■ **Your objective**:
Among the entries below, take the line with "[Create] returns no handle when" and the line with "(** C3, amended: when", and output them and every line between them exactly, with nothing else.

■ **Given data**:

┌──

Lemma registered_Get (id' : string) (p : Process) :
  registered id zone o p ->
  _zones (snd (Get id' p)) !! id = Some zone /\
  object <$> (zone_heap (snd (Get id' p)) !! zone) = Some o.
Proof.
  intros (Hz & Ho & Hh).
  apply negb_true_iff, expired_false in Hh as (cb & Hcb & Hc).
  destruct (_zones p !! id') as [w|] eqn:Hw; [|by rewrite Get_absent].
  destruct (expired p w) eqn:He.
  - rewrite (Get_expired _ _ _ Hw He). cbn. split; [|done].
    rewrite lookup_delete_ne; [done|]. intros ->.
    assert (w = zone) as -> by congruence.
    unfold expired in He. rewrite Hcb in He. by rewrite bool_decide_eq_false_2 in He.
  - apply expired_false in He as (cb' & Hcb' & Hc').
    rewrite (Get_live _ _ _ _ Hw Hcb' Hc'). cbn. split; [done|].
    destruct (decide (w = zone)) as [->|Hne].
    + rewrite list_lookup_insert_eq by (by eapply lookup_lt_Some).
      rewrite Hcb in Ho. by simplify_eq.
    + by rewrite list_lookup_insert_ne.
Qed.

Lemma registered_release (zone' : loc) (p : Process) :
  registered id zone o p ->
  _zones (release zone' p) !! id = Some zone /\
  object <$> (zone_heap (release zone' p) !! zone) = Some o.
Proof.
  intros (Hz & Ho & Hh). rewrite release_zones. split; [done|].
  unfold release. destruct (zone_heap p !! zone') as [cb'|] eqn:Hcb'; [|done].
  cbn. destruct (decide (zone' = zone)) as [->|Hne].
  - rewrite list_lookup_insert_eq by (by eapply lookup_lt_Some).
    rewrite Hcb' in Ho. by simplify_eq.
  - by rewrite list_lookup_insert_ne.
Qed.

Lemma registered_step (op : Op) (p p' : Process) :
  registered id zone o p -> run_op op p = Returns p' -> is_held zone p' = true ->
  registered id zone o p'.
Proof.
  intros Hreg Hop Hh. destruct op as [s boot|id'|zone']; cbn in Hop.
  - destruct (Create s boot p) as [[r p'']| |] eqn:HC; [|done..].
    simplify_eq. destruct (registered_Create _ _ _ _ _ Hreg HC). by split.
  - simplify_eq. destruct (registered_Get id' _ Hreg). by split.
  - simplify_eq. destruct (registered_release zone' _ Hreg). by split.
Qed.

Lemma registered_reaches (p p' : Process) :
  registered id zone o p -> reaches_holding zone p p' -> registered id zone o p'.
Proof. intros Hreg. induction 1; eauto using registered_step. Qed.

End held_zone.

Lemma Create_registered (s : settings.ZoneSettings) (boot : list Result)
    (p p' : Process) (zone : loc) :
  Create s boot p = Returns (Some zone, p') ->
  registered (settings.id s) zone (constructed (BOOTSTRAP_SOURCE p) s) p'.
Proof.
  intros (_ & -> & ->)%Create_Some_inv. unfold registered, is_held, expired. cbn.
  rewrite lookup_insert_eq, list_lookup_middle by done. done.
Qed.

(** *** Claims on the registry *)

(** Dropping the only owner of a freshly created zone destroys it and
    leaves its registry entry in place, expired. *)
Lemma Create_release_stale (s : settings.ZoneSettings) (boot : list Result)
    (p p' : Process) (zone : loc) :
  Create s boot p = Returns (Some zone, p') ->
  _zones (release zone p') !! settings.id s = Some zone /\
  is_stale (release zone p') (settings.id s) = true.
Proof.
  intros (_ & -> & ->)%Create_Some_inv.
  unfold is_stale, release, expired. cbn.
  rewrite list_lookup_middle by done. cbn.
  rewrite lookup_insert_eq. split; [done|].
  rewrite list_lookup_insert_eq by (rewrite length_app; cbn; lia). done.
Qed.

(** When the bootstrap task succeeds on every worker of a zone with at
    least one worker, the constructor returns the zone. *)
Lemma NapaZone_ctor_all_success (src : string) (s : settings.ZoneSettings)
    (boot : list Result) :
  0 < settings.workers s < UINT32_MODULUS ->
  Z.of_nat (length boot) = settings.workers s ->
  Forall (fun r => code r = NAPA_RESULT_SUCCESS) boot ->
  NapaZone_ctor src s boot = Returns (constructed src s).
Proof.
  intros Hw Hlen Hall.
  destruct (last boot) as [r|] eqn:Hlast.
  - rewrite (NapaZone_ctor_last src s boot r Hw Hlen Hlast).
    rewrite bool_decide_eq_true_2; [done|].
    apply last_Some_elem_of in Hlast. by eapply Forall_forall in Hall.
  - apply last_None in Hlast. subst boot. cbn in Hlen. lia.
Qed.

(** C3, as stated, fails: no live zone holds the id "A" in [process0], yet
    [Create] returns no handle when the bootstrap script fails on the
    workers of the new zone; the constructor's assertion ends the
    process. *)
Lemma Create_free_id_aborts_on_failed_bootstrap :
  is_live process0 (settings.id zoneA) = false /\
  Create zoneA [failed; failed] process0 = Aborts /\
  ~ exists zone p', Create zoneA [failed; failed] process0 = Returns (Some zone, p').
Proof. split_and!; [reflexivity..|]. by intros (zone & p' & H). Qed.

(** C3, amended: when a live zone is registered under [settings.id],
    [Create] returns no handle (the already-exists outcome) and changes
    nothing; when none is, and the bootstrap script succeeds on every
    worker of the new zone (one completion per worker, the number of
    workers a positive [uint32_t]), [Create] returns a new handle: an
    address that was not allocated before, owned once, designating the
    constructed zone and registered under the id. *)
Theorem Create_already_exists_or_bootstrapped (s : settings.ZoneSettings)
    (boot : list Result) (p : Process) :
  (is_live p (settings.id s) = true -> Create s boot p = Returns (None, p)) /\
  (is_live p (settings.id s) = false ->
   0 < settings.workers s < UINT32_MODULUS ->
   Z.of_nat (length boot) = settings.workers s ->
   Forall (fun r => code r = NAPA_RESULT_SUCCESS) boot ->
   exists zone p',
     Create s boot p = Returns (Some zone, p') /\
     zone_heap p !! zone = None /\
     zone_heap p' !! zone =
       Some {| use_count := 1; object := constructed (BOOTSTRAP_SOURCE p) s |} /\
     _zones p' !! settings.id s = Some zone).
Proof.
  split; [apply Create_live|].
  intros Hl Hw Hlen Hall. eexists _, _.
  split; [by apply Create_not_live, NapaZone_ctor_all_success|]. cbn.
  rewrite lookup_insert_eq, list_lookup_middle by done.
  split_and!; [|done..]. by apply lookup_ge_None_2.
Qed.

└──

■ **Result below**:
    [Create] returns no handle when the bootstrap script fails on the
    workers of the new zone; the constructor's assertion ends the
    process. *)
Lemma Create_free_id_aborts_on_failed_bootstrap :
  is_live process0 (settings.id zoneA) = false /\
  Create zoneA [failed; failed] process0 = Aborts /\
  ~ exists zone p', Create zoneA [failed; failed] process0 = Returns (Some zone, p').
Proof. split_and!; [reflexivity..|]. by intros (zone & p' & H). Qed.

(** C3, amended: when a live zone is registered under [settings.id],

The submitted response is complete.